Не выдержав издевательств и желая обратить внимание людей, он выбросился из окна мэрии…
Когда его друг, приехав ко мне, рассказывал подробности, расплакался и я. Это была первая жертва, спровоцированная безмозглой перестройкой, второй Каланта. Но после его смерти ничего не изменилось. Свои загубили слишком своего человека. Его порядочность для ландсбергистов была большой помехой, поэтому все было очень тихо замазано и запрятано. Впоследствии протесты путем самоубийства стали обычными. Никто не пересчитывал те живые, политые бензином костры или людей, содрогающихся в петле подобно осенним листьям.
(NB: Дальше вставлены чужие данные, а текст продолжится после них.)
(* ===== verification/Context.v ===== *)
(** * Session context (pkg/ares/phase: types.go, context.go, accumulator.go, errors.go)

    Context schemas, the error sentinels, the session context with its typed
    accessors and lineage operations, and the message accumulator.  A Go map is
    a [gmap] where only its content matters and an association list where the
    code ranges over it: the list is then one of the iteration orders Go may
    choose. *)
From Stdlib Require Import ZArith NArith Lia String Ascii Strings.Byte.
From stdpp Require Import base gmap list strings.
From S2P Require Import Prelude Bytes.
From S2P Require Import GoFmt.
From S2P Require Import Sign.
From S2P Require Import Lineage.

(** ** Error sentinels (errors.go) *)

Definition ErrTransient_msg : string := "phase: transient failure (retryable)".
Definition ErrTransient : GoError := ErrorsNew ErrTransient_msg.
Definition ErrPermanent_msg : string := "phase: permanent failure (config or invariant)".
Definition ErrPermanent : GoError := ErrorsNew ErrPermanent_msg.
Definition ErrAppAttributable_msg : string := "phase: app-attributable failure".
Definition ErrAppAttributable : GoError := ErrorsNew ErrAppAttributable_msg.
Definition ErrFrameworkBug_msg : string := "phase: framework bug".
Definition ErrFrameworkBug : GoError := ErrorsNew ErrFrameworkBug_msg.

(** ** Schemas and enumerations (types.go) *)

Definition LifetimePerSession : string := "per-session".
Definition LifetimePerCohort : string := "per-cohort".
Definition LifetimePersistent : string := "persistent".

Definition RunsAtRegistration : string := "registration".
Definition RunsAtSessionStart : string := "session-start".
Definition RunsAtInline : string := "inline".

Definition SessionState := string.
Definition StateNone : SessionState := EmptyString.

Record ContextKeyType := {
  TypeName : string;
  Required : bool;
  Constraints : list (string * Any);
  NoLineage : bool
}.

Definition ContextSchema := list (string * ContextKeyType).

(** Schema entries as the phases write them. *)
Definition key_type (ty : string) (req : bool) (cs : list (string * Any)) : ContextKeyType :=
  {| TypeName := ty; Required := req; Constraints := cs; NoLineage := false |}.

(** ** The environment of a hook

    The lineage store is shared by every session of a runner, and the wall
    clock is an arbitrary sequence of readings, of which [ticks] have been
    taken. *)

Record Env (S : Type) := { env_store : S; env_clock : nat -> Z; env_ticks : nat }.
Arguments env_store {S} _.
Arguments env_clock {S} _ _.
Arguments env_ticks {S} _.

Section Env.
Context {S : Type}.
Definition set_store (e : Env S) (s : S) : Env S :=
  {| env_store := s; env_clock := env_clock e; env_ticks := env_ticks e |}.
(** [time.Now()]. *)
Definition time_Now : M (Env S) Z := fun e =>
  (Ok (env_clock e (env_ticks e)),
   {| env_store := env_store e; env_clock := env_clock e; env_ticks := Datatypes.S (env_ticks e) |}).
(** A call on the lineage store. *)
Definition on_store {A} (m : M S A) : M (Env S) A := fun e =>
  let '(o, s') := m (env_store e) in (o, set_store e s').
End Env.

(** ** Session context (context.go) *)

Record SessionContext := {
  ctxSessionID : string;
  ctxCohortID : string;
  values : gmap string Any;
  (** the context holds the runner's lineage store *)
  ctxHasStore : bool;
  lineageSigner : option Signer
}.

Definition NewSessionContext (sessionID : string) : SessionContext :=
  {| ctxSessionID := sessionID; ctxCohortID := EmptyString; values := ∅;
     ctxHasStore := false; lineageSigner := None |}.

Definition with_values (c : SessionContext) (v : gmap string Any) : SessionContext :=
  {| ctxSessionID := ctxSessionID c; ctxCohortID := ctxCohortID c; values := v;
     ctxHasStore := ctxHasStore c; lineageSigner := lineageSigner c |}.

Definition ctx_Get (key : string) (c : SessionContext) : option Any := values c !! key.

Definition ctx_Set (key : string) (v : Any) (c : SessionContext) : SessionContext :=
  with_values c (<[key := v]> (values c)).

(** [fn] receives [nil] when the key is absent. *)
Definition ctx_Update (key : string) (fn : Any -> Any) (c : SessionContext) : SessionContext :=
  with_values c (<[key := fn (default ANil (values c !! key))]> (values c)).

Definition ctx_Has (key : string) (c : SessionContext) : bool :=
  bool_decide (is_Some (values c !! key)).

Definition ctx_Keys (c : SessionContext) : list string := (map_to_list (values c)).*1.

(** A type argument [T] is its assertion [v.(T)]. *)
Definition TypeAssert (T : Type) := Any -> option T.
Definition asBytes : TypeAssert bytes := fun v => match v with ABytes b => Some b | _ => None end.
Definition asString : TypeAssert string := fun v => match v with AString s => Some s | _ => None end.
Definition asInt : TypeAssert Z := fun v => match v with AInt n => Some n | _ => None end.
Definition asStrings : TypeAssert (list string) :=
  fun v => match v with AStrings l => Some l | _ => None end.
Definition asMapBytes : TypeAssert (gmap string bytes) :=
  fun v => match v with AMapBytes m => Some m | _ => None end.

Definition MustGet {T} (assert : TypeAssert T) (key : string) (c : SessionContext) : Outcome T :=
  match ctx_Get key c with
  | None => Panic ("phase: required context key " +:+ key +:+ " is not set")
  | Some v =>
      match assert v with
      | None => Panic ("phase: context key " +:+ key +:+ " has the wrong type")
      | Some t => Ok t
      end
  end.

Definition TryGet {T} (assert : TypeAssert T) (key : string) (c : SessionContext) : option T :=
  match ctx_Get key c with
  | None => None
  | Some v => assert v
  end.

(** What a hook of a phase reads and writes. *)
Definition HookState (S : Type) : Type := SessionContext * Env S.

Section Hooks.
Context {S : Type} `{Store S}.

Definition get_ctx : M (HookState S) SessionContext := fun h => (Ok h.1, h).
Definition modify_ctx (f : SessionContext -> SessionContext) : M (HookState S) unit :=
  fun h => (Ok tt, (f h.1, h.2)).
Definition on_env {A} (m : M (Env S) A) : M (HookState S) A := fun h =>
  let '(o, e) := m h.2 in (o, (h.1, e)).
Definition lift_outcome {St A} (o : Outcome A) : M St A := fun s => (o, s).

(** The nodes the iterator yields: it stops at the first error. *)
Fixpoint until_error (l : list (Outcome DAGNode)) : list DAGNode :=
  match l with
  | Ok n :: l' => n :: until_error l'
  | _ => []
  end.
Definition LineageDAG (h : HookState S) : list DAGNode :=
  if ctxHasStore h.1 then until_error (WalkSession (ctxSessionID h.1) (env_store h.2)) else [].

(** [if err := store.Append(node); err != nil && !errors.Is(err, ErrNodeExists)]:
    an error is rewrapped by [f] unless the node was there already. *)
Definition append_idempotent (f : GoError -> GoError) (node : DAGNode) : M (Env S) unit :=
  fun e =>
    match on_store (Append node) e with
    | (Err er, e') => if errors_Is er ErrNodeExists_msg then (Ok tt, e') else (Err (f er), e')
    | o => o
    end.

(** [lineage.Commit] reads the clock only once the node is signed. *)
Definition commit_now (sessionID phaseID role : string) (payload : bytes)
    (parents : list DAGNode) (signer : option Signer) : M (Env S) DAGNode := fun e =>
  match Commit (env_clock e (env_ticks e)) sessionID phaseID role payload parents signer with
  | Ok n => let '(_, e') := time_Now e in (Ok n, e')
  | Err er => (Err er, e)
  | Panic w => (Panic w, e)
  end.

Definition CommitArtifact (phaseID role : string) (payload : bytes) (parents : list DAGNode)
  : M (HookState S) DAGNode :=
  let! c := get_ctx in
  match ctxHasStore c, lineageSigner c with
  | true, Some sg =>
      let! node := wrap_err (fun e => Errorf [W ErrFrameworkBug; T ": CommitArtifact: "; W e])
        (on_env (commit_now (ctxSessionID c) phaseID role payload parents (Some sg))) in
      on_env (append_idempotent
        (fun e => Errorf [W ErrFrameworkBug; T ": CommitArtifact store.Append: "; W e]) node) ;;;
      ret node
  | _, _ =>
      throw (Errorf [W ErrPermanent;
        T ": CommitArtifact requires a lineage-enabled runner (build via ComposeWith)"])
  end.
End Hooks.

(** ** Accumulated messages (accumulator.go) *)

(** [bucket, _ := v.(map[string][]byte)]: the zero value is the nil map. *)
Definition as_bucket (v : Any) : gmap string bytes := default ∅ (asMapBytes v).

Definition AccumulateMessage (bucketKey from : string) (payload : bytes)
  : SessionContext -> SessionContext :=
  ctx_Update bucketKey (fun current => AMapBytes (<[from := payload]> (as_bucket current))).

Definition MessageCount (bucketKey : string) (c : SessionContext) : nat :=
  match ctx_Get bucketKey c with
  | None => 0
  | Some v => size (as_bucket v)
  end.

Definition AccumulatedMessages (bucketKey : string) (c : SessionContext) : gmap string bytes :=
  match ctx_Get bucketKey c with
  | None => ∅
  | Some v => as_bucket v
  end.

Definition QuorumReached (bucketKey : string) (n : Z) (c : SessionContext) : bool :=
  (n <=? Z.of_nat (MessageCount bucketKey c))%Z.

(** ** Properties *)

Lemma MessageCount_size k c : MessageCount k c = size (AccumulatedMessages k c).
Proof. unfold MessageCount, AccumulatedMessages. by destruct (ctx_Get k c). Qed.

Lemma AccumulatedMessages_accumulate k from p c :
  AccumulatedMessages k (AccumulateMessage k from p c) = <[from := p]> (AccumulatedMessages k c).
Proof.
  unfold AccumulatedMessages, AccumulateMessage, ctx_Update, ctx_Get, with_values. simpl.
  rewrite lookup_insert_eq. simpl. by destruct (values c !! k).
Qed.

Lemma AccumulatedMessages_accumulate_ne k k' from p c :
  k <> k' -> AccumulatedMessages k (AccumulateMessage k' from p c) = AccumulatedMessages k c.
Proof.
  intros Hne. unfold AccumulatedMessages, AccumulateMessage, ctx_Update, ctx_Get, with_values. simpl.
  by rewrite lookup_insert_ne by congruence.
Qed.

(** The messages of a session, in arrival order. *)
Definition accumulate_all (k : string) (msgs : list (string * bytes)) (c : SessionContext) :=
  foldl (fun c m => AccumulateMessage k m.1 m.2 c) c msgs.

Lemma accumulate_all_messages k msgs c :
  AccumulatedMessages k (accumulate_all k msgs c) =
  insert_all msgs (AccumulatedMessages k c).
Proof.
  unfold accumulate_all. revert c. induction msgs as [|m msgs IH]; intros c; [done|].
  simpl. by rewrite IH, AccumulatedMessages_accumulate.
Qed.

(** After any messages on a fresh session, [QuorumReached] holds exactly
    when the number of distinct sender names is at least [n]; a repeated
    sender counts once, and a later message replaces the earlier one. *)
Lemma quorum_counts_distinct_senders k msgs sid n :
  QuorumReached k n (accumulate_all k msgs (NewSessionContext sid)) = true <->
  (n <= Z.of_nat (size (list_to_set msgs.*1 : gset string)))%Z.
Proof.
  unfold QuorumReached. rewrite MessageCount_size, accumulate_all_messages, Z.leb_le.
  rewrite <- size_dom, insert_all_dom. unfold AccumulatedMessages, ctx_Get. simpl.
  rewrite lookup_empty, dom_empty_L, union_empty_l_L. done.
Qed.

(** A sender's last message is the one that is kept. *)
Lemma accumulate_last k msgs from p c :
  AccumulatedMessages k (accumulate_all k (msgs ++ [(from, p)]) c) !! from = Some p.
Proof.
  rewrite accumulate_all_messages, insert_all_app. simpl. by rewrite lookup_insert_eq.
Qed.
Мера одна: кто не с нами, тот против нас.
На каунасские очистные сооружения были истрачены миллионы. Когда АН Литвы раскритиковала проект в Эжяреляй, тогдашнее руководство им не поверило. Заказали проект шведам, дополнительно уплатив 40 тысяч долларов, но и те пришли к подобным выводам: еще никто не изготавливает труб такого диаметра и такой прочности из нержавеющей стали. Более того, для осуществления прежнего проекта пришлось выкупать и распределять земельные участки. Карманы налогоплательщиков выдержали и эту «прихватизацию».
Недоверия дождался и я, только из окна не выбрасывался. Когда было собрано более 200 тысяч подписей, меня вызвали в ЦК. Разговор был коротким: кончай свою грязную игру, а то положишь партийный билет.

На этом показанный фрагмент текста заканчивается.